Treatment of latent tuberculosis infection (LTBI), the precursor for most tuberculosis (TB) cases, reduces the risk of progression to TB disease by 60% to 90% and is critical to the goal of TB elimination in the United States.1,2 Recent contacts to TB cases are at high risk of progression to TB disease, especially within the first 1 to 2 years after infection. Despite the abundant evidence for the effectiveness of LTBI treatment, half or more of infected persons often decline or fail to complete LTBI treatment3-6; 1 possible reason is skepticism by patients or physicians about the century-old tuberculin skin test (TST).3,7 The TST can be associated with false positive results, particularly in non-US-born persons, because it shares proteins with some nontuberculous mycobacteria8,9 and with the Bacille Calmette-Guérin (BCG) vaccine for TB,10,11 which is used in an estimated 90% of newborns in countries outside the United States.10,12
In 2001, the Food and Drug Administration approved the first interferon-gamma release assay (IGRA), a blood test for LTBI that is less likely to cross-react with nontuberculous mycobacteria.9,13 The availability of IGRAs raises the possibility that use of a blood test may improve confidence in LTBI test results and convince more contacts to accept and complete LTBI treatment. The purpose of this study was to determine if use of IGRA instead of TST increases the likelihood of acceptance and completion of LTBI treatment among contacts to TB cases.
Methods
The Tuberculosis Epidemiologic Studies Consortium–I (TBESC-I) was funded by the Centers for Disease Control and Prevention (CDC; Atlanta, GA, USA) to conduct research on TB prevention and care at 21 sites across the United States and Canada. 14 We conducted a retrospective study in 2 US sites to assess the performance of an IGRA, QuantiFERON-TB Gold In-Tube (QFT-GIT), compared with the TST, under program conditions and its impact on LTBI treatment acceptance and completion.

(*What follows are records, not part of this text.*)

(* ===== verification/BenchProps.v ===== *)
(** What is proved of nty_bench.c: the request it builds from a URL and its options, how answers
    are received and counted, and that the parent adds up what its children report; and where
    it writes behind its arrays, dereferences NULL and loses descriptors. *)

From S2P Require Export Bench ToyOS.
Import Bench.

(** ** The request *)

(** An array of the request's size that holds the string [p]. *)
Definition text (p b : list byte) : Prop :=
  length b = REQUEST_SIZE ∧ (x00 ∉ p) ∧ ∃ rest, b = p ++ x00 :: rest.

(** The same with a bound on the length of the string. *)
Definition within (n : nat) (p b : list byte) : Prop := text p b ∧ length p ≤ n.

Lemma within_strcat m n p s b : within n p b → x00 ∉ s → length s ≤ m → n + m < REQUEST_SIZE →
  ∃ b', strcat b s = Ok b' ∧ within (n + m) (p ++ s) b'.
Proof.
  intros [(Hb & Hp & rest & E) Hn] Hs Hl Hm. destruct (strcat_spec b p s rest E Hp) as (rest' & Es & Hl'); [lia|].
  rewrite app_assoc in Es, Hl'. eexists. split; [exact Es|]. split; [|rewrite length_app; lia].
  split; [by rewrite Hl'|]. split; [by intros [?|?]%elem_of_app|by eexists].
Qed.

Lemma within_strcat_if m n c p s b : within n p b → x00 ∉ s → length s ≤ m → n + m < REQUEST_SIZE →
  ∃ b', strcat_if c b s = Ok b' ∧ within (n + m) (p ++ if c then s else []) b'.
Proof.
  intros Hb Hs Hl Hm. destruct c; [by apply within_strcat|]. exists b. rewrite app_nil_r.
  split; [done|]. destruct Hb as [? ?]. split; [done|lia].
Qed.

(** A closed text: no zero, and its length. *)
Ltac closed_text := first [apply (bool_decide_unpack _); vm_compute; exact I | vm_compute; lia].

(** What the request should be. *)
Definition version_text (g : globals) : list byte :=
  if (http10 g =? 1)%Z then lit " HTTP/1.0" else if (http10 g =? 2)%Z then lit " HTTP/1.1" else [].
Definition nl : list byte := [x0d; x0a].
Definition headers_text (g : globals) (direct : bool) (h : list byte) : list byte :=
  version_text g ++ nl ++
  (if (0 <? http10 g)%Z then lit "User-Agent: WebBench 1.5" ++ nl else []) ++
  (if direct && (0 <? http10 g)%Z then lit "Host: " ++ h ++ nl else []) ++
  (if negb (force_reload g =? 0)%Z && negb direct then lit "Pragma: no-cache" ++ nl else []) ++
  (if (1 <? http10 g)%Z then lit "Connection: close" ++ nl else []) ++
  (if (0 <? http10 g)%Z then nl else []).
(** * User schemas and user service: a shallow embedding

    The development follows the two modules of the application:
    - [app/schemas/user_schemas.py]: the URL validator and the pydantic
      models ([UserBase], [UserCreate], the two [UserUpdate] classes,
      [UserResponse]);
    - [app/services/user_service.py]: the [UserService] class methods over an
      SQLAlchemy session.

    Python values are a small inductive universe, Python [str] is a list of
    code points, exceptions are results of a state-and-exception monad, and
    the session is an explicit store (committed rows, pending unit of work,
    schedule of database faults, trace of the calls it received). *)

From Stdlib Require Import String Ascii.
From stdpp Require Import gmap strings list fin_maps pretty.

Open Scope string_scope.
Open Scope list_scope.

(** ** Python strings and values *)

(** A Python [str] is a sequence of Unicode code points. *)
Abbreviation pystr := (list N).

(** An ASCII literal of the source, as a Python [str]. *)
Definition py (s : string) : pystr :=
  List.map N_of_ascii (list_ascii_of_string s).

(** Modelled from the spec: the enum [UserRole] is defined in
    [app/models/user_model.py], which is not part of the sources; the data
    model of the spec describes it as a fixed set including USER,
    AUTHENTICATED and ADMIN-like values. *)
Inductive UserRole := USER | AUTHENTICATED | ADMIN.

Inductive value :=
| VNone
| VBool (b : bool)
| VInt (z : Z)
| VStr (s : pystr)
| VEnum (r : UserRole)
| VList (l : list value).
(** * Lectron: gene blocks on a board

    A shallow embedding of [src/lectron/blocks.py] (class [GeneBlock]) and
    [src/lectron/board.py] (class [Board]), and of the set-up and the two
    loops of [yeast_cell_cycle.py].

    - Python objects are mutable and shared by reference: a [GeneBlock] lives in
      an object [store] and the board keeps references to it.
    - Python exceptions are values of [exn]; a method that can raise returns a
      [result], and a method that mutates before it raises returns the state it
      left behind together with the exception.
    - Python's [float] is IEEE binary64.  The block arithmetic is written once
      over an interface [Number] and read at two carriers: [float] (Rocq's
      primitive binary64 numbers, what the interpreter computes) and [Q]
      (exact rationals, the arithmetic the Euler recurrences are stated in).
    - numpy's [dtype=int] is [int64]: an entry of the connection matrix is an
      integer [Z] in the range of [int64]; storing a Python int outside that
      range raises [OverflowError], and the sums and products inside
      [np.matmul] wrap around modulo [2 ^ 64]. *)

From Stdlib Require Import ZArith QArith Qround Qpower Floats Lia Lra Psatz.
From stdpp Require Import gmap strings list.

(** ** Exceptions and results *)

Inductive exn : Type :=
| KeyError (msg : string)
| ValueError
| IndexError
| ZeroDivisionError
| OverflowError.

Inductive result (A : Type) : Type :=
| Ok (a : A)
| Raise (e : exn).
Arguments Ok {A} a.
Arguments Raise {A} e.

The sites were 2 urban areas, 1 in the Midwest and 1 on the West Coast, selected by a working group based on their applications and willingness to complete the study. The time periods used for comparison of the TST- and QFT-GIT-tested cohorts depended on program rollout of QFT-GIT and availability of data, thus differed by site. At site A, the TST cohort included all eligible contacts tested in 2005, when the most data were available; the QFT-GIT comparison group included all contacts tested with QFT-GIT in 2009, the year after site A introduced QFT-GIT testing. Site B included contacts tested with either TST or QFT-GIT from September 1, 2005, through August 31, 2006.
Both sites excluded contacts from the study who had a documented prior positive TST or QFT-GIT result, or prior treatment for LTBI or TB. Because treatment of LTBI by directly observed therapy (DOT) was legally mandated for contacts <15 years old at site A, contacts in this age group from both sites (n = 106) were excluded from the analysis.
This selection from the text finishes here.